Police Files Braden Bolton“Upon contact with Bolton, he called the officers the “N” word and threatened to assault them. Bolton has had numerous contacts with LBPD over the years,” LBPD Spokesperson PIO Sgt Jim Cota said. “Bolton was taken into custody for public intoxication but resisted to walk to the police vehicle. He continued with the threats, insults, profanity, and racial slurs.”

According to police logs, he was saying, “You don’t want to mess with me,” as he “threatened people with a bottle of Absolute Vodka.” LBPD received several calls reporting the incident.

Braden Elliot Bolton, 34, of Laguna Beach, was arrested for disorderly conduct related to alcohol. He was transported to OCJ in lieu of the LBPD jail. 

According to Stu News Laguna records, this is Bolton’s fifth arrest with LBPD in eight months.

Bail was set at $500.

7-person rescue at Sleepy Hollow Beach, swimmers caught in riptide

On Friday, Nov 23, at 12:31 p.m., at the 600 block of Sleepy Hollow Lane, Marine Safety received a 911 call for six people caught in a rip current approximately 100 yards off shore at Sleepy Hollow Beach. They were described as male adults.

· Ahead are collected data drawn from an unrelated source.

(* ===== verification/Labels.v ===== *)
(** Labels and selectors (controlplane/labels.go), and the two scope checks of
    controlplane/guard.go that read labels. *)

From Stdlib Require Import ZArith NArith Ascii String Lia.
From stdpp Require Import base tactics list gmap strings.
From S2P Require Import Prelude GoStd Errors.

#[local] Open Scope string_scope.
#[local] Open Scope go_scope.

(** ** Definitions *)

(** Label keys under this prefix are set only by the server. *)
Definition ReservedPrefix : string := "abhed.dev/".
Definition MaxLabels : nat := 64.

Definition alnum (c : ascii) : bool :=
  in_range "a" "z" c || in_range "A" "Z" c || in_range "0" "9" c.

(** [value_at i n c]: byte [c] may stand at index [i] of a value of [n] bytes. *)
Definition value_at (i n : nat) (c : ascii) : bool :=
  alnum c || (((c =c ".") || (c =c "_") || (c =c "-")) && negb (i =? 0)%nat && negb (S i =? n)%nat).

Fixpoint value_bytes (i n : nat) (v : string) : bool :=
  match v with
  | EmptyString => true
  | String c v => value_at i n c && value_bytes (S i) n v
  end.

(** Up to 63 of [A-Za-z0-9._-], starting and ending alphanumeric. *)
Definition validValue (v : string) : bool :=
  (String.length v <=? 63)%nat && value_bytes 0 (String.length v) v.

(** One part of a DNS subdomain. *)
Definition valid_part (part : string) : bool :=
  match str_at part 0, last_byte part with
  | Some first, Some final =>
      (String.length part <=? 63)%nat && negb (first =c "-") && negb (final =c "-")
      && str_forall (λ c, in_range "a" "z" c || in_range "0" "9" c || (c =c "-")) part
  | _, _ => false
  end.

Definition validPrefix (p : string) : bool :=
  str_nonempty p && (String.length p <=? 253)%nat && forallb valid_part (Split p ".").

Definition validKey (k : string) : option error :=
  match Cut k "/" with
  | Some (prefix, rest) =>
      and_then (fail_if (negb (validPrefix prefix)) (errorf ErrInvalid ("label key prefix " ++ Quote prefix)))
               (fail_if (negb (str_nonempty rest) || negb (validValue rest))
                        (errorf ErrInvalid ("label key " ++ Quote k)))
  | None =>
      fail_if (negb (str_nonempty k) || negb (validValue k)) (errorf ErrInvalid ("label key " ++ Quote k))
  end.

(** The checks of one entry of [ValidateLabels]. *)
Definition validate_label (reserved : bool) (kv : string * string) : option error :=
  let '(k, v) := kv in
  and_then (validKey k)
    (and_then (fail_if (negb reserved && HasPrefix k ReservedPrefix)
                       (errorf ErrInvalid ("label " ++ Quote k ++ " is reserved")))
              (fail_if (negb (validValue v))
                       (errorf ErrInvalid ("label " ++ k ++ " has value " ++ Quote v)))).

Definition ValidateLabels (labels : strmap) (reserved : bool) : option error :=
  and_then (fail_if (MaxLabels <? size labels)%nat
              (errorf ErrInvalid (Itoa (Z.of_nat (size labels)) ++ " labels, at most " ++ Itoa (Z.of_nat MaxLabels))))
           (first_error (validate_label reserved) (map_to_list labels)).

(** How a requirement compares a label; [OpOther] is any other text, which
    [Operator], a string type, can hold. *)
Inductive Operator : Set :=
| OpEquals | OpNotEquals | OpIn | OpNotIn | OpExists | OpDoesNotExist | OpOther (s : string).

Record Requirement : Set := { Key : string; Op : Operator; Values : list string }.

(** [r.Values\[0\]]. On an empty list it panics; [parse_requirement_wf] shows
    that no parsed requirement has one. *)
Definition value0 (r : Requirement) : string := default "" (Values r !! 0).

Definition str_elem (v : string) (l : list string) : bool := bool_decide (v ∈ l).

Definition requirement_Matches (r : Requirement) (labels : strmap) : bool :=
  match Op r, labels !! Key r with
  | OpEquals, Some v => String.eqb v (value0 r)
  | OpEquals, None => false
  | OpNotEquals, Some v => negb (String.eqb v (value0 r))
  | OpNotEquals, None => true
  | OpIn, Some v => str_elem v (Values r)
  | OpIn, None => false
  | OpNotIn, Some v => negb (str_elem v (Values r))
  | OpNotIn, None => true
  | OpExists, Some _ => true
  | OpExists, None => false
  | OpDoesNotExist, Some _ => false
  | OpDoesNotExist, None => true
  | OpOther _, _ => false
  end.

Definition Selector : Set := list Requirement.

(** Every requirement holds; the empty selector matches everything. *)
Definition selector_Matches (s : Selector) (labels : strmap) : bool :=
  forallb (λ r, requirement_Matches r labels) s.

(** Splits on commas outside parentheses; [cur] is the clause read so far,
    reversed. The depth goes negative after an unmatched closing one. *)
Fixpoint split_clauses (depth : Z) (cur : list ascii) (s : string) : list string :=
  match s with
  | EmptyString => [of_bytes (reverse cur)]
  | String c s =>
      if c =c "(" then split_clauses (depth + 1) (c :: cur) s
      else if c =c ")" then split_clauses (depth - 1) (c :: cur) s
      else if (c =c ",") && (depth =? 0)%Z then of_bytes (reverse cur) :: split_clauses depth [] s
      else split_clauses depth (c :: cur) s
  end.
Definition splitClauses (s : string) : list string := split_clauses 0 [] s.

(** The values of an [in] or [notin] list, each trimmed and checked. *)
Fixpoint parse_values (vs : list string) : result (list string) :=
  match vs with
  | [] => Ok []
  | v :: vs =>
      let v := TrimSpace v in
      if validValue v then
        let? rest := parse_values vs in Ok (v :: rest)
      else Fail (plain ("value " ++ Quote v))
  end.

(** A requirement, or the error its key is refused with. *)
Definition keyed (r : Requirement) : result Requirement :=
  match validKey (Key r) with None => Ok r | Some e => Fail e end.

(** [k in (a,b)]: [open] is where the parenthesis stands. *)
Definition parse_set (c : string) (open : nat) : result Requirement :=
  let head := Fields (str_take open c) in
  let body := str_drop (S open) c in
  let inner := str_take (pred (String.length body)) body in
  match head with
  | [k; opword] =>
      if negb (HasSuffix body ")") || ContainsAny inner "()" then Fail (plain ("cannot read " ++ Quote c))
      else
        let parse op :=
          if String.eqb (TrimSpace inner) "" then Fail (plain (opword ++ " with no values"))
          else let? vals := parse_values (Split inner ",") in
               keyed {| Key := k; Op := op; Values := vals |} in
        if String.eqb opword "in" then parse OpIn
        else if String.eqb opword "notin" then parse OpNotIn
        else Fail (plain ("unknown operator " ++ Quote opword))
  | _ => Fail (plain ("cannot read " ++ Quote c))
  end.

(** The three separators in the order they are tried. *)
Definition separators : list (string * Operator) :=
  [("!=", OpNotEquals); ("==", OpEquals); ("=", OpEquals)].

Fixpoint parse_compare (c : string) (seps : list (string * Operator)) : option (result Requirement) :=
  match seps with
  | [] => None
  | (sep, op) :: seps =>
      match Cut c sep with
      | Some (k, v) =>
          let k := TrimSpace k in
          let v := TrimSpace v in
          Some (if negb (validValue v) || ContainsAny v "=!" then Fail (plain ("value " ++ Quote v))
                else keyed {| Key := k; Op := op; Values := [v] |})
      | None => parse_compare c seps
      end
  end.

Definition parseRequirement (c : string) : result Requirement :=
  if String.eqb c "" then Fail (plain "empty requirement")
  else if HasPrefix c "!" && negb (Contains c "=") then
    keyed {| Key := TrimSpace (str_drop 1 c); Op := OpDoesNotExist; Values := [] |}
  else match IndexByte c "(" with
  | Some open => parse_set c open
  | None =>
      match parse_compare c separators with
      | Some r => r
      | None =>
          if ContainsAny c (String " " (String tab "")) then Fail (plain ("cannot read " ++ Quote c))
          else keyed {| Key := c; Op := OpExists; Values := [] |}
      end
  end.

Fixpoint parse_clauses (s : string) (cs : list string) : result Selector :=
  match cs with
  | [] => Ok []
  | c :: cs =>
      match parseRequirement (TrimSpace c) with
      | Fail e => Fail (errwrap ErrInvalid ("selector " ++ Quote s ++ ": ") e)
      | Ok r => let? rest := parse_clauses s cs in Ok (r :: rest)
      end
  end.

Definition ParseSelector (s : string) : result Selector :=
  if String.eqb (TrimSpace s) "" then Ok []
  else parse_clauses s (splitClauses s).

(** ** Scopes (controlplane/guard.go) *)

(** [labels] carry every label of [scope]; an empty value matches nothing. *)
Definition scoped (scope labels : strmap) : bool :=
  forallb (λ '(k, v), str_nonempty v && String.eqb (map_get labels k) v) (map_to_list scope).

(** A scope is made of reserved labels with values. *)
Definition checkScope (scope : strmap) : option error :=
  and_then
    (first_error (λ '(k, v), fail_if (negb (HasPrefix k ReservedPrefix) || negb (str_nonempty v))
        (errorf ErrForbidden ("caller scope " ++ k ++ "=" ++ Quote v ++ " is not a reserved label with a value")))
       (map_to_list scope))
    (ValidateLabels scope true).

(** ** Lemmas *)

(** What [ValidateLabels] accepts. *)
Definition labels_ok (reserved : bool) (m : strmap) : Prop :=
  (size m ≤ MaxLabels)%nat ∧
  ∀ k v, m !! k = Some v →
    validKey k = None ∧ validValue v = true ∧ (reserved = false → HasPrefix k ReservedPrefix = false).

Lemma validate_label_None reserved k v :
  validate_label reserved (k, v) = None ↔
  validKey k = None ∧ validValue v = true ∧ (reserved = false → HasPrefix k ReservedPrefix = false).
Proof.
  unfold validate_label. rewrite !and_then_None, !fail_if_None, negb_false_iff.
  destruct reserved; simpl; naive_solver.
Qed.

Lemma ValidateLabels_None reserved m :
  ValidateLabels m reserved = None ↔ labels_ok reserved m.
Proof.
  unfold ValidateLabels, labels_ok.
  rewrite and_then_None, fail_if_None, Nat.ltb_ge, first_error_map_None.
  setoid_rewrite validate_label_None. done.
Qed.

Lemma labels_ok_subseteq reserved m m' : m' ⊆ m → labels_ok reserved m → labels_ok reserved m'.
Proof.
  intros Hsub [Hs Hm]. split.
  - etransitivity; [|done]. by apply map_subseteq_size.
  - intros k v Hk. apply Hm. by eapply lookup_weaken.
Qed.

Lemma scoped_spec scope labels :
  scoped scope labels = true ↔
  ∀ k v, scope !! k = Some v → v ≠ "" ∧ labels !! k = Some v.
Proof.
  unfold scoped. rewrite forallb_forall. split.
  - intros H k v Hk. specialize (H (k, v)). simpl in H.
    rewrite andb_true_iff, String.eqb_eq in H.
    unfold str_nonempty, map_get in H.
    rewrite negb_true_iff, String.eqb_neq in H.
    destruct H as [Hne Hl]; [by apply list_elem_of_In, elem_of_map_to_list|].
    split; [done|]. destruct (labels !! k); simpl in *; congruence.
  - intros H [k v] Hk%list_elem_of_In%elem_of_map_to_list.
    destruct (H k v Hk) as [Hne Hl]. unfold str_nonempty, map_get. rewrite Hl. simpl.
    rewrite String.eqb_refl, andb_true_r. by apply negb_true_iff, String.eqb_neq.
Qed.

(** A requirement as [parseRequirement] builds it. *)
Definition requirement_wf (r : Requirement) : Prop :=
  validKey (Key r) = None ∧ Forall (λ v, validValue v = true) (Values r) ∧
  match Op r with
  | OpEquals | OpNotEquals => ∃ v, Values r = [v]
  | OpIn | OpNotIn => Values r ≠ []
  | OpExists | OpDoesNotExist => Values r = []
  | OpOther _ => False
  end.

Lemma keyed_Ok r r' : keyed r = Ok r' → r' = r ∧ validKey (Key r) = None.
Proof. unfold keyed. destruct (validKey (Key r)) eqn:E; naive_solver. Qed.

Lemma parse_values_Ok vs vals :
  parse_values vs = Ok vals → Forall (λ v, validValue v = true) vals ∧ length vals = length vs.
Proof.
  revert vals. induction vs as [|v vs IH]; intros vals; simpl; [naive_solver|].
  destruct (validValue (TrimSpace v)) eqn:Ev; [|done].
  destruct (parse_values vs) as [rest|]; [|done]. intros; simplify_eq.
  destruct (IH _ eq_refl). split; [by constructor | simpl; congruence].
Qed.

Lemma parse_set_wf c open r : parse_set c open = Ok r → requirement_wf r.
Proof.
  unfold parse_set. intros H. split_match H;
    match goal with H : keyed _ = Ok _ |- _ => apply keyed_Ok in H as [-> Hk] end;
    match goal with H : parse_values _ = Ok _ |- _ => apply parse_values_Ok in H as [Hv Hl] end;
    (split; [done|]; split; [done|]; simpl; intros ->;
     match goal with H : length [] = length (Split ?s ?d) |- _ =>
       pose proof (Split_nonempty s d); by destruct (Split s d) end).
Qed.

Lemma parse_compare_wf c seps r :
  Forall (λ '(_, op), op = OpEquals ∨ op = OpNotEquals) seps →
  parse_compare c seps = Some (Ok r) → requirement_wf r.
Proof.
  induction 1 as [|[sep op] seps Hop _ IH]; simpl; [done|].
  destruct (Cut c sep) as [[k v]|]; [|done]. intros H. split_match H.
  apply keyed_Ok in H as [-> Hk]. bool_to_prop.
  split; [done|]. split; [by repeat constructor|].
  destruct Hop as [-> | ->]; simpl; eauto.
Qed.

Lemma parse_requirement_wf c r : parseRequirement c = Ok r → requirement_wf r.
Proof.
  unfold parseRequirement. intros H. case_match; [done|]. case_match.
  { apply keyed_Ok in H as [-> Hk]. repeat split; [done | constructor]. }
  case_match; [by eapply parse_set_wf|].
  destruct (parse_compare c separators) as [r'|] eqn:E.
  - subst. eapply (parse_compare_wf c separators); [|done].
    unfold separators. repeat apply Forall_cons_2; simpl; auto.
  - case_match; [done|]. apply keyed_Ok in H as [-> Hk]. repeat split; [done | constructor].
Qed.

Lemma parse_clauses_wf s cs sel :
  parse_clauses s cs = Ok sel → Forall requirement_wf sel ∧ length sel = length cs.
Proof.
  revert sel. induction cs as [|c cs IH]; intros sel; simpl; [naive_solver|].
  destruct (parseRequirement (TrimSpace c)) eqn:E; [|done].
  destruct (parse_clauses s cs) as [rest|]; [|done]. intros; simplify_eq.
  destruct (IH _ eq_refl). split; [|simpl; congruence].
  constructor; [by eapply parse_requirement_wf | done].
Qed.

Lemma split_clauses_nonempty d cur s : split_clauses d cur s ≠ [].
Proof. revert d cur. induction s; intros; simpl; [done|]. repeat case_match; auto. Qed.

#[export] Hint Resolve parse_requirement_wf parse_set_wf : go.

(** ** Properties *)

(** [ParseSelector] never turns text it cannot read into a selector that
    matches everything: any non-blank text it accepts gives at least one
    requirement, and every requirement it builds has a valid label key, valid
    values and the number of values its operator reads, so [Matches] never
    indexes an empty list and never meets an unknown operator. *)
Theorem ParseSelector_never_matches_all (s : string) (sel : Selector) :
  TrimSpace s ≠ "" → ParseSelector s = Ok sel → sel ≠ [] ∧ Forall requirement_wf sel.
Proof.
  intros Hs. unfold ParseSelector. rewrite (proj2 (String.eqb_neq _ _) Hs).
  intros [Hwf Hlen]%parse_clauses_wf. split; [|done]. intros ->.
  pose proof (split_clauses_nonempty 0 [] s) as Hne.
  unfold splitClauses in Hlen. by destruct (split_clauses 0 [] s).
Qed.

Lemma ParseSelector_never_matches_all_witness :
  [{| Key := "app"; Op := OpIn; Values := ["web"; "db"] |};
   {| Key := "tier"; Op := OpNotEquals; Values := ["old"] |}] ≠ [] ∧
  Forall requirement_wf [{| Key := "app"; Op := OpIn; Values := ["web"; "db"] |};
   {| Key := "tier"; Op := OpNotEquals; Values := ["old"] |}].
Proof.
  apply (ParseSelector_never_matches_all "app in (web, db), tier!=old"); [discriminate | reflexivity].
Defined.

“For us it’s a multiple person rescue, so we sent two of our lifeguard units to Sleepy Hollow to make the rescue. When we got on scene, we found that the number was actually seven people,” LBPD Marine Safety Capt Kai Bond said. “We had four lifeguards swim out and rescue the seven people from the rip current and bring them into shore.”

Marine Safety considers a rescue to be a multiple rescue when it involves more than one person.

“Multi-victim rescues can happen often, especially when there is large surf and the rip currents are strong,” Capt Bond said. “On Friday, the surf was 2 to 4-feet; it was green flag conditions. But we did have some significant west wind, which tends to push people down the beach, when they swim offshore. They happened to get into a rip current.”

It’s always a good idea to be aware of the conditions when swimming in the ocean.

“The first thing someone can do to be safe is to swim in front of an open lifeguard tower. Then they can get the most updated information on where those rip currents are from the tower lifeguard. That’s the most important thing,” Capt Bond said.

But as far as identifying a rip current, look for brown discolored water that is forming and going out to sea. Sometimes it’s easy to identify, while other times it’s difficult.

“If you’re in the water and you feel like you’re getting pulled out, you could possibly be in a rip current,” Capt Bond said.

If you get caught in a rip current, Capt Bond offers the following key advice:

“The best thing you can do is swim parallel to shore until you’re out of the rip current,” Capt Bond said. “And if you’re in a situation where you’re in need of a rescue, raise your hand and call for help.” 

Rip currents occur on a daily basis in varied conditions, so there could be a small wave day where there are a lot of rip currents. That’s not abnormal. Typically during yellow flag days and red flag days, there are usually more large, identifiable rip currents. Rip currents can occur on green flag days as well, as it was on Friday, when the multiple-erson rescue took place. 

“None of the victims taken out of the water needed medical aid,” Capt Bond said. “So that’s the good news.”